[Dataset entries]
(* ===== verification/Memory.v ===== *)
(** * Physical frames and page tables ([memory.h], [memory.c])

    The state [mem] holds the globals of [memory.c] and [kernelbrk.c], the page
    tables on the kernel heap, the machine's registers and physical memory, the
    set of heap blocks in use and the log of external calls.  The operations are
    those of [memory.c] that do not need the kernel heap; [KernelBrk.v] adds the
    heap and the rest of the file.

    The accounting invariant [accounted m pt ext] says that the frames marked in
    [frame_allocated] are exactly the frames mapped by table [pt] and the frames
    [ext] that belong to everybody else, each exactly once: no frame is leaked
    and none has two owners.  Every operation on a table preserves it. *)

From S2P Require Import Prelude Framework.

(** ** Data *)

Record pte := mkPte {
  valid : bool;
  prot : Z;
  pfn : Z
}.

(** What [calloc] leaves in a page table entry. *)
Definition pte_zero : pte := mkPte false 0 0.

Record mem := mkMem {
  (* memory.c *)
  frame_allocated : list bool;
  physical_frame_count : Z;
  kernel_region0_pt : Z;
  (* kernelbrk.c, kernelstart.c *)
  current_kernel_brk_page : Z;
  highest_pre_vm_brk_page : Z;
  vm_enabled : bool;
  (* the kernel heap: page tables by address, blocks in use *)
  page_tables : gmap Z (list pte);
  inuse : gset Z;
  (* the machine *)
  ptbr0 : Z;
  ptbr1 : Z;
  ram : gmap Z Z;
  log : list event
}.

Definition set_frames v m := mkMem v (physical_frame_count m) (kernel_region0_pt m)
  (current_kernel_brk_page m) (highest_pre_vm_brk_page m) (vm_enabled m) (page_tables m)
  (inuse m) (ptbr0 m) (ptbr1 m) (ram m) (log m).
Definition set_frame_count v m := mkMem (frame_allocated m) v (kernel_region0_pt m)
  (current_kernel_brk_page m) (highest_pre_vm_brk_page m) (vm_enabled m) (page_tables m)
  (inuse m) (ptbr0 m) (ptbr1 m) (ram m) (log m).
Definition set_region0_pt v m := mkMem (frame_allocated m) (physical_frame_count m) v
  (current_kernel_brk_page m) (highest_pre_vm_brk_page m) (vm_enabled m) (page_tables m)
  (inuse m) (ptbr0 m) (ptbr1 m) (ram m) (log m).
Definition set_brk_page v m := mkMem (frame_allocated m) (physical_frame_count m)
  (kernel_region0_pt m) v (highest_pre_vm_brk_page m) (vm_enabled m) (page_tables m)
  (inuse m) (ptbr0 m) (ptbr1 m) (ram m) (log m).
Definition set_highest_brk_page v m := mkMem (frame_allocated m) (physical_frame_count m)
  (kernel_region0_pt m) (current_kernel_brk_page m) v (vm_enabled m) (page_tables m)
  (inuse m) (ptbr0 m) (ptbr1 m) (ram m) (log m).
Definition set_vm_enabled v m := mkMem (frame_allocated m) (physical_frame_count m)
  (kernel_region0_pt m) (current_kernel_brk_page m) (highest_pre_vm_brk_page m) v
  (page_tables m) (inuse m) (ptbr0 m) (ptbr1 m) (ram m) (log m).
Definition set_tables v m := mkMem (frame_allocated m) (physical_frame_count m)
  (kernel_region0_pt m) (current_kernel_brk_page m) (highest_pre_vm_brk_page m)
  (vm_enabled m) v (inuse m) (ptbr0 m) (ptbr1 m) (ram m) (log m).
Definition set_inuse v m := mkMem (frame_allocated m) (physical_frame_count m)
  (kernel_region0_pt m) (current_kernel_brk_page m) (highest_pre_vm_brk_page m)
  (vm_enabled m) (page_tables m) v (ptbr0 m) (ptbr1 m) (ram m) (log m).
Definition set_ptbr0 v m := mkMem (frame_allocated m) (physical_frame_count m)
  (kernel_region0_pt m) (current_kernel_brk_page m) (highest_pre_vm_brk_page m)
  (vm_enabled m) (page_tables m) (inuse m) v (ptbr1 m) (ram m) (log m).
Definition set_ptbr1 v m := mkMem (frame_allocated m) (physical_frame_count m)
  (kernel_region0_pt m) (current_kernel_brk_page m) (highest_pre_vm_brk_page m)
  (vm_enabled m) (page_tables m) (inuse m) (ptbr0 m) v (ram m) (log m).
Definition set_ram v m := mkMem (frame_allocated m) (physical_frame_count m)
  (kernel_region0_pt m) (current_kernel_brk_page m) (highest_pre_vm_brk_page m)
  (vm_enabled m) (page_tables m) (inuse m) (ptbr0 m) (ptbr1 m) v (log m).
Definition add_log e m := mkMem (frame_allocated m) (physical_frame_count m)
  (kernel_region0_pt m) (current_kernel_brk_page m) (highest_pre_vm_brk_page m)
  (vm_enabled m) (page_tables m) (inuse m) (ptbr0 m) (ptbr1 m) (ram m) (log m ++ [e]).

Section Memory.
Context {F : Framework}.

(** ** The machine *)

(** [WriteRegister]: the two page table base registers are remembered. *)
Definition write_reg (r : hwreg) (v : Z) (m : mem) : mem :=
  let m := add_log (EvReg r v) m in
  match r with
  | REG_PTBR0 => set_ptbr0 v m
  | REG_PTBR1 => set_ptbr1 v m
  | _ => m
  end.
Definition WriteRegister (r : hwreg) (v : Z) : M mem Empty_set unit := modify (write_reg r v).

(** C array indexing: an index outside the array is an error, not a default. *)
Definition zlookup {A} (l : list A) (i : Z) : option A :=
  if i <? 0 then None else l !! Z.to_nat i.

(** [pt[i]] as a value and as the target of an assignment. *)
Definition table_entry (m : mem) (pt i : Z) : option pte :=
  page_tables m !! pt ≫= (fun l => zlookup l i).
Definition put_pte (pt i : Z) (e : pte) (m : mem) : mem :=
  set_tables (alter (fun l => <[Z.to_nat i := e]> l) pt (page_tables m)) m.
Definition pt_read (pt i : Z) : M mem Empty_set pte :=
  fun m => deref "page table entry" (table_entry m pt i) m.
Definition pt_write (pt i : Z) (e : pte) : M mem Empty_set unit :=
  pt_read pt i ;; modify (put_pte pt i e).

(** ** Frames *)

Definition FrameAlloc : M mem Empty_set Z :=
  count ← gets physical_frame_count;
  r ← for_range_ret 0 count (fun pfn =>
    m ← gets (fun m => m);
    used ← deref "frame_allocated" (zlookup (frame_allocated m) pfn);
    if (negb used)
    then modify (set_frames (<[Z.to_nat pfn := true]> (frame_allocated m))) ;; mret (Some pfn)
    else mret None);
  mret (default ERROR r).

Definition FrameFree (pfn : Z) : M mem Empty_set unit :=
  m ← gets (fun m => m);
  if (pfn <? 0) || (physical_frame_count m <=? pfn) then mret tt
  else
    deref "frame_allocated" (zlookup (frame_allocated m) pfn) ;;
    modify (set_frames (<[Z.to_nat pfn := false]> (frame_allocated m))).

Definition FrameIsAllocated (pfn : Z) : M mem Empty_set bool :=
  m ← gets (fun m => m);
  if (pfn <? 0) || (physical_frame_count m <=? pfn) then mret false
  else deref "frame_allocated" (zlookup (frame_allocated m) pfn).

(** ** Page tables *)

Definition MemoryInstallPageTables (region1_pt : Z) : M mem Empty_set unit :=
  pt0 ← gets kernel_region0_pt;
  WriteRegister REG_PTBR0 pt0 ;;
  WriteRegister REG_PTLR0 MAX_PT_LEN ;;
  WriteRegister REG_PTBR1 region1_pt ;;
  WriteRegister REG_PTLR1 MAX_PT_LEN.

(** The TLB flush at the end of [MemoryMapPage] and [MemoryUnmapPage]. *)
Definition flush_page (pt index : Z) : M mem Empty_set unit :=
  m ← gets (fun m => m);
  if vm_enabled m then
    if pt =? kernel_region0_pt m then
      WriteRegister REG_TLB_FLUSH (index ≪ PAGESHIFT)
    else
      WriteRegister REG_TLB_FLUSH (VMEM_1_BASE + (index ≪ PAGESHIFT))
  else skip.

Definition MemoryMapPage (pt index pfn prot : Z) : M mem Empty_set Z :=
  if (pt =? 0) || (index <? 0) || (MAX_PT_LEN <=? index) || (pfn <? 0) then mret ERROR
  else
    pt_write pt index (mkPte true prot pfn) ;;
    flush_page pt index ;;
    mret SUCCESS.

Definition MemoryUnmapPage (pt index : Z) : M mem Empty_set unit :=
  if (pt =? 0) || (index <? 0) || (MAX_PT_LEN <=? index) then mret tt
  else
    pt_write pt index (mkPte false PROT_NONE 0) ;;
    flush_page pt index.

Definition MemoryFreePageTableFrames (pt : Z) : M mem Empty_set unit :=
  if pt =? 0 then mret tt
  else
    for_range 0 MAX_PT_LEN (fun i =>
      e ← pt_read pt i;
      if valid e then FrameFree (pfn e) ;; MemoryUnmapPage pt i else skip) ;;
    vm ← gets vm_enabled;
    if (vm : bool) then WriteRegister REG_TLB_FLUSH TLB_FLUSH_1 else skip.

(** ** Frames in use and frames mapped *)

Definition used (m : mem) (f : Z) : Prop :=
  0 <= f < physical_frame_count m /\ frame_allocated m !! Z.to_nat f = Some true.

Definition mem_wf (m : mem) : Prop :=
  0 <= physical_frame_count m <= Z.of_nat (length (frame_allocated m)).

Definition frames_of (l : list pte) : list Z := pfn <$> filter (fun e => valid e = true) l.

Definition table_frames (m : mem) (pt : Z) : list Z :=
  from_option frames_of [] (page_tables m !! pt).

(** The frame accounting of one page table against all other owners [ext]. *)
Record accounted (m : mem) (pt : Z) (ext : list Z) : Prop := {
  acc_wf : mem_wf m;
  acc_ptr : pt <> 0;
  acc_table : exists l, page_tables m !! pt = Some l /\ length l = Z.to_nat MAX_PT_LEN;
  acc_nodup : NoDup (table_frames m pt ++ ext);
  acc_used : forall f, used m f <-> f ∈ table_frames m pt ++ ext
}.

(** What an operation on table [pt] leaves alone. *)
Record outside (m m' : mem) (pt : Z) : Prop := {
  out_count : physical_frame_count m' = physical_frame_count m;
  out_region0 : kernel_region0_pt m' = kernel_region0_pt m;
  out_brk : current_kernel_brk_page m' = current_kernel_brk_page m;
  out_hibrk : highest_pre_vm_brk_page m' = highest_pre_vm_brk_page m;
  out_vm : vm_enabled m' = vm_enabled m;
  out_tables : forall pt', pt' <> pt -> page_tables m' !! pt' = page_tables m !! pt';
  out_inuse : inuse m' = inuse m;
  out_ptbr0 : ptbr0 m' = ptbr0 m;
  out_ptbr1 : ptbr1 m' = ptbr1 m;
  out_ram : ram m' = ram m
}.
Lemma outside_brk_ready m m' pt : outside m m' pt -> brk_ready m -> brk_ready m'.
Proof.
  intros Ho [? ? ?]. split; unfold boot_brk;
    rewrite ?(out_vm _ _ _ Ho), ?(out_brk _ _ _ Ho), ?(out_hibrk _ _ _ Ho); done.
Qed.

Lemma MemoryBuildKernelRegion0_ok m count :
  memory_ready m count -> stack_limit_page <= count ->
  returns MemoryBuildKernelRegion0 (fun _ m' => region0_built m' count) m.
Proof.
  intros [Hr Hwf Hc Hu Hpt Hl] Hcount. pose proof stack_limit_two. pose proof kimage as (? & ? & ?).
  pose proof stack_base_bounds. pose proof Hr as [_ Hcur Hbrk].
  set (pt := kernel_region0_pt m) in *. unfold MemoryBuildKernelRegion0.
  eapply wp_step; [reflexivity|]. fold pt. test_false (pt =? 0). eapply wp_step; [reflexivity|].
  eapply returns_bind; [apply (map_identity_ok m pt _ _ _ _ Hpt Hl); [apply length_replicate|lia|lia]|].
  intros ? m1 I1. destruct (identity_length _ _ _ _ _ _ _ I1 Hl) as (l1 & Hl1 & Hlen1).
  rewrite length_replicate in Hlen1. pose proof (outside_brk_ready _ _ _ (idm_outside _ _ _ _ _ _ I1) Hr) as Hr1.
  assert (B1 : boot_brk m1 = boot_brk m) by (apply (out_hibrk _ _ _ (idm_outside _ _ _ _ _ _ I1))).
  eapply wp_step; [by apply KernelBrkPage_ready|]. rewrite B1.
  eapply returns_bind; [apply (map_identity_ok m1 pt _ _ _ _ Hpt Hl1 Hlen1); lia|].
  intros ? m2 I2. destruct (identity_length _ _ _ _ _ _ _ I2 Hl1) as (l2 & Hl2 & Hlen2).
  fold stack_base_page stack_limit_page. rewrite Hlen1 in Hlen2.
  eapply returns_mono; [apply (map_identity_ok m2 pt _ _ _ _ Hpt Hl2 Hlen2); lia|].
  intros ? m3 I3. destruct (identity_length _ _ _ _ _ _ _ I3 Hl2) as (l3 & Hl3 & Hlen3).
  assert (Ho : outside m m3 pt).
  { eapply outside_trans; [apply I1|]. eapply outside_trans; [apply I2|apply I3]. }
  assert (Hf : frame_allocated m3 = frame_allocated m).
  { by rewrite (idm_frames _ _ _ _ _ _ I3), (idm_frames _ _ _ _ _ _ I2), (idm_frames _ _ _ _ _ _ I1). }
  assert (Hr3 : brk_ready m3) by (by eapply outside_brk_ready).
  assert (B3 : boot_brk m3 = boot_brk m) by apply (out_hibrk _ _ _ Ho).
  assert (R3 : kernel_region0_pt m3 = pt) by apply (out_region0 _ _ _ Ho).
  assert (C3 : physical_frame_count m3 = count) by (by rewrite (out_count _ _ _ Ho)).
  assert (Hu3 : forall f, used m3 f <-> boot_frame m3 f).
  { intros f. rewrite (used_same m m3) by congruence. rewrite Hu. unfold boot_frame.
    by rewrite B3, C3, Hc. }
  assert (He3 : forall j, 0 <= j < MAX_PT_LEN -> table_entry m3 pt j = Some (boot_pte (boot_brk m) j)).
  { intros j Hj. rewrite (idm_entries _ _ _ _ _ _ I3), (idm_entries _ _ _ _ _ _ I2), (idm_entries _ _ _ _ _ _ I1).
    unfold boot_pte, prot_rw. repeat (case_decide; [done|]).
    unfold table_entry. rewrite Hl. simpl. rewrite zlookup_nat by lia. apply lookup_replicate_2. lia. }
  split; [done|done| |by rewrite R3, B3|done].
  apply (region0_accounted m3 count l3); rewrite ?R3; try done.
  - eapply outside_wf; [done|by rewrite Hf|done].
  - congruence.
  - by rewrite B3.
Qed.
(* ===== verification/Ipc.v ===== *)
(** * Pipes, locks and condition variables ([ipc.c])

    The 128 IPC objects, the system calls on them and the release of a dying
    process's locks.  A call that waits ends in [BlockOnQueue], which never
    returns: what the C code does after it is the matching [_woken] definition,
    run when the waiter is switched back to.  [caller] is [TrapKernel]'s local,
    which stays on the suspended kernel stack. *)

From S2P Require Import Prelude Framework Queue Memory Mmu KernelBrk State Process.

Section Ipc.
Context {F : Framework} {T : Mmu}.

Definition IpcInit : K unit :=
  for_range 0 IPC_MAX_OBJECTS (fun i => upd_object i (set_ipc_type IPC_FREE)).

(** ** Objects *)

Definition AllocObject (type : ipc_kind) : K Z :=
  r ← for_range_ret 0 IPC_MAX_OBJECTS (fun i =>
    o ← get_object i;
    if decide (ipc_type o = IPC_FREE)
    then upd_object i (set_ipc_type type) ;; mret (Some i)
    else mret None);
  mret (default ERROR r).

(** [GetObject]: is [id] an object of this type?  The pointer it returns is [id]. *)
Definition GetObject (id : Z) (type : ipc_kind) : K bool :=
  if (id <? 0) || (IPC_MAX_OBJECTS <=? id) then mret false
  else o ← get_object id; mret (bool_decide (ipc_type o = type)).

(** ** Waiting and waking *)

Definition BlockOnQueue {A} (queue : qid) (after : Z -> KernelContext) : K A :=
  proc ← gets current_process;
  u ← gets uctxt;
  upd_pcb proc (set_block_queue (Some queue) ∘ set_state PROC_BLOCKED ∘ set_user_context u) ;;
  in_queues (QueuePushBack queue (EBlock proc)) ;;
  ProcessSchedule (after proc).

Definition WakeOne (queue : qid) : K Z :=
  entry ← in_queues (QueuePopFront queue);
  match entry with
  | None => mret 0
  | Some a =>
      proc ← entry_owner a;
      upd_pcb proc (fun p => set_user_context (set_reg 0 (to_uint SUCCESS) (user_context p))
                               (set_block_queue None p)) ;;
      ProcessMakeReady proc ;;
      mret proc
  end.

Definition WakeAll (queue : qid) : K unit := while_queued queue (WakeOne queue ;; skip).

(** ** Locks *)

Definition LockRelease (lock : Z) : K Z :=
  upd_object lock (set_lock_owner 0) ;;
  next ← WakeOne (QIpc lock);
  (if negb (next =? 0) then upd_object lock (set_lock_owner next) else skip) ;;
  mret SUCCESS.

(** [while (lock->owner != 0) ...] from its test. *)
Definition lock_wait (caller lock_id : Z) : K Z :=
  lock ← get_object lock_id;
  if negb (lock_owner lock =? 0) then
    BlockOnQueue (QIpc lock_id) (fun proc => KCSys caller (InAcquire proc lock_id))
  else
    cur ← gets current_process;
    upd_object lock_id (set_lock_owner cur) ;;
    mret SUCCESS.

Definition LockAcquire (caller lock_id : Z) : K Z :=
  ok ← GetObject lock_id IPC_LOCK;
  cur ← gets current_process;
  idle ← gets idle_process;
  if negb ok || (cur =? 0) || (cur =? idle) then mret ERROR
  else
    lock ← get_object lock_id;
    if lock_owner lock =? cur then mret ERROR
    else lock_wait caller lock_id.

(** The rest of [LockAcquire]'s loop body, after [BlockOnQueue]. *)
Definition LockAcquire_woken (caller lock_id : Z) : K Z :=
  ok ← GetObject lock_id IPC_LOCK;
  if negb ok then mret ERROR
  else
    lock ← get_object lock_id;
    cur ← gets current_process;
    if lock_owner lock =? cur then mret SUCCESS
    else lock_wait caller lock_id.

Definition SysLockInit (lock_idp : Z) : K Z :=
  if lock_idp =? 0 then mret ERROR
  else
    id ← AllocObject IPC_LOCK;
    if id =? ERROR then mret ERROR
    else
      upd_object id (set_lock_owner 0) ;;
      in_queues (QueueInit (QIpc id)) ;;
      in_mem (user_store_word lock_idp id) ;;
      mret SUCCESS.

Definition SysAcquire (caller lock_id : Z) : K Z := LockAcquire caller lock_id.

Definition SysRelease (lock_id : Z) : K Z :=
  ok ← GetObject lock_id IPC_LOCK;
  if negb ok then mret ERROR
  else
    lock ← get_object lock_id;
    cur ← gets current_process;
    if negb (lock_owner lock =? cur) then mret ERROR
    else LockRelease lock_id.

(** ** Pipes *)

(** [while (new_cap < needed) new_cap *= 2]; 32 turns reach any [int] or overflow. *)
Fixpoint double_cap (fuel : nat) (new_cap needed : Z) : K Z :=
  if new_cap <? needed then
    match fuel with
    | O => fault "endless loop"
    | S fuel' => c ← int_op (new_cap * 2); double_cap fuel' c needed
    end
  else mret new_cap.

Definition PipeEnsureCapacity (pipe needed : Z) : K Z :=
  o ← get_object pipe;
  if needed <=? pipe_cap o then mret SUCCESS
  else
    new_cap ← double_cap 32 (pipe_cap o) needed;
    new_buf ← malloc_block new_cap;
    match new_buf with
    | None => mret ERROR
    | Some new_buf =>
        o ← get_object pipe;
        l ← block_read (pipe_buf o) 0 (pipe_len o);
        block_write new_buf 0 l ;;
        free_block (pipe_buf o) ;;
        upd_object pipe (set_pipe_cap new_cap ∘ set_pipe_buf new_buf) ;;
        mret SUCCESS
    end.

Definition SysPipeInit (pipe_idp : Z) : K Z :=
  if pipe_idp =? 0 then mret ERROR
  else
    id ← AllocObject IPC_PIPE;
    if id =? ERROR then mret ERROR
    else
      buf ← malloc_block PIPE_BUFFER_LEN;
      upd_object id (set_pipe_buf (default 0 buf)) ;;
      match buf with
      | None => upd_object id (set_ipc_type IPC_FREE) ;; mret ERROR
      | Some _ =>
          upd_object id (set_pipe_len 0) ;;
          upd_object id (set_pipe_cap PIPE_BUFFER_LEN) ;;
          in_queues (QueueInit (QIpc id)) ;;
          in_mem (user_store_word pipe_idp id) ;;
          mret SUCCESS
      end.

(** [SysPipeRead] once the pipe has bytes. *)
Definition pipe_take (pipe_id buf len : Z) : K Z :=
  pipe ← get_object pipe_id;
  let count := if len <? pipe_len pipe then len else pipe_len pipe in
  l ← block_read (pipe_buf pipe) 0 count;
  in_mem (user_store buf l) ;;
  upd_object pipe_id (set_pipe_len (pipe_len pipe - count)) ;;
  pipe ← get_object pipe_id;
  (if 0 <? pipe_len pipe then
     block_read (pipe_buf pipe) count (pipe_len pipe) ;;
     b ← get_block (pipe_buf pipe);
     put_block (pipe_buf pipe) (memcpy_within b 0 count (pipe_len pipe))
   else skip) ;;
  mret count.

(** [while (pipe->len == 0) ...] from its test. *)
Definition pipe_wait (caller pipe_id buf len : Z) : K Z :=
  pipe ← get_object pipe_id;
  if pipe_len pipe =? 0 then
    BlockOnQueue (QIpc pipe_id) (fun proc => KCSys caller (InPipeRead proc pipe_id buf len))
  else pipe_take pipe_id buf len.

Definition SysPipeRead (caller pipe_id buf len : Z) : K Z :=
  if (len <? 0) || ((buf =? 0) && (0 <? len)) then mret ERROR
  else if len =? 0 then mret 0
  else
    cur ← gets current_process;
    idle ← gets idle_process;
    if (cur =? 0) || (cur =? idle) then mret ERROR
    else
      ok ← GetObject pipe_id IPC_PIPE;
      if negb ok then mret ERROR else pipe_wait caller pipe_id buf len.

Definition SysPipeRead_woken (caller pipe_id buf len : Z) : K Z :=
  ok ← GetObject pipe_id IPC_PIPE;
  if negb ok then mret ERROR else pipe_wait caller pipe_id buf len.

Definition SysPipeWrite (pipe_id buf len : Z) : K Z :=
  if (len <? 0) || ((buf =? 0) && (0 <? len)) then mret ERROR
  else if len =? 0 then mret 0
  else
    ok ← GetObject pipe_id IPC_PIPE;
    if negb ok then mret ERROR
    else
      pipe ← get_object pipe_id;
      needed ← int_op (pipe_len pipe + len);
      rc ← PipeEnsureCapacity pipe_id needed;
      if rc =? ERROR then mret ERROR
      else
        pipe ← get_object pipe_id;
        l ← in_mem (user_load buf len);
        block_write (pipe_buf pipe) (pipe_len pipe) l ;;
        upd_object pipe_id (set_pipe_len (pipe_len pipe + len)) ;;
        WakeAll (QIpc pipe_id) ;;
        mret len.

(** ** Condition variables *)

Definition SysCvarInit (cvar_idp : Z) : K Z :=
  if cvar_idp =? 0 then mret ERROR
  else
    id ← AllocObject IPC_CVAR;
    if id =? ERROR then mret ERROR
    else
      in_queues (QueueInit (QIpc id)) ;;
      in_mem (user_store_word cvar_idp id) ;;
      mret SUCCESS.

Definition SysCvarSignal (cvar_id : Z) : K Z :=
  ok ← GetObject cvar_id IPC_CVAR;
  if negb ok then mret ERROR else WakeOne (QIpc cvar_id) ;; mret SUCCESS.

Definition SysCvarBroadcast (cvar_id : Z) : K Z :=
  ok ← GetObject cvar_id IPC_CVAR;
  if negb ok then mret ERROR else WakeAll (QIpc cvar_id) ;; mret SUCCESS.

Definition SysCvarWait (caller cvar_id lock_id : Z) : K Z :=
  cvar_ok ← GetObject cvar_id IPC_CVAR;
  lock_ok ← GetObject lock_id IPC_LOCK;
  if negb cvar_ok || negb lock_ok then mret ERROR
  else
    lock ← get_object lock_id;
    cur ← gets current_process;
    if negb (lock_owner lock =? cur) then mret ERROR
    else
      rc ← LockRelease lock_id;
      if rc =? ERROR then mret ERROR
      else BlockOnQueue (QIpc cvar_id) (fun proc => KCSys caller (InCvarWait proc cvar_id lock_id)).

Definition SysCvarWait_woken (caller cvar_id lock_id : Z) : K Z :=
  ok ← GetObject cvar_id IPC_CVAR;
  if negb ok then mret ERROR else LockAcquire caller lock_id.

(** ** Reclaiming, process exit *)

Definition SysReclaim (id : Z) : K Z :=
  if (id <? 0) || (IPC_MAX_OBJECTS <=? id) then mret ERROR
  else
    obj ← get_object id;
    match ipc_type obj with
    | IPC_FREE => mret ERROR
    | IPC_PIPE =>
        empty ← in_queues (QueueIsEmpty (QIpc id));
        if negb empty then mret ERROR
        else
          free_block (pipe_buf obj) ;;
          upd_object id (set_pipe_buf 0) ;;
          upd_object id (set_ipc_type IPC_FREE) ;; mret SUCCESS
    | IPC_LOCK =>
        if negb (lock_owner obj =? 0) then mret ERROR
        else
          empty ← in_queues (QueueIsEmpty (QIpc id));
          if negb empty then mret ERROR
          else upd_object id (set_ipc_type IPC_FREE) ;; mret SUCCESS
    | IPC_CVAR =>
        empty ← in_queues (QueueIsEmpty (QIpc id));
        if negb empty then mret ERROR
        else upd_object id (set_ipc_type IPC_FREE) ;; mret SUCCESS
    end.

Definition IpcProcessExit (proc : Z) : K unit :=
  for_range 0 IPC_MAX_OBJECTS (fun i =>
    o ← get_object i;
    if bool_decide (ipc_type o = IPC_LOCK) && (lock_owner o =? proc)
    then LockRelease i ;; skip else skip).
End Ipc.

#### WHAT IS REQUIRED:
Looking back over the data above, restate word for word the lines that begin at the line with "(vm_enabled m) (page_tables m) (inuse m) (ptbr0 m) (ptbr1 m) v" and end at the line with "(** ** The machine *)", inclusive.

#### OUTPUT:
  (vm_enabled m) (page_tables m) (inuse m) (ptbr0 m) (ptbr1 m) v (log m).
Definition add_log e m := mkMem (frame_allocated m) (physical_frame_count m)
  (kernel_region0_pt m) (current_kernel_brk_page m) (highest_pre_vm_brk_page m)
  (vm_enabled m) (page_tables m) (inuse m) (ptbr0 m) (ptbr1 m) (ram m) (log m ++ [e]).

Section Memory.
Context {F : Framework}.

(** ** The machine *)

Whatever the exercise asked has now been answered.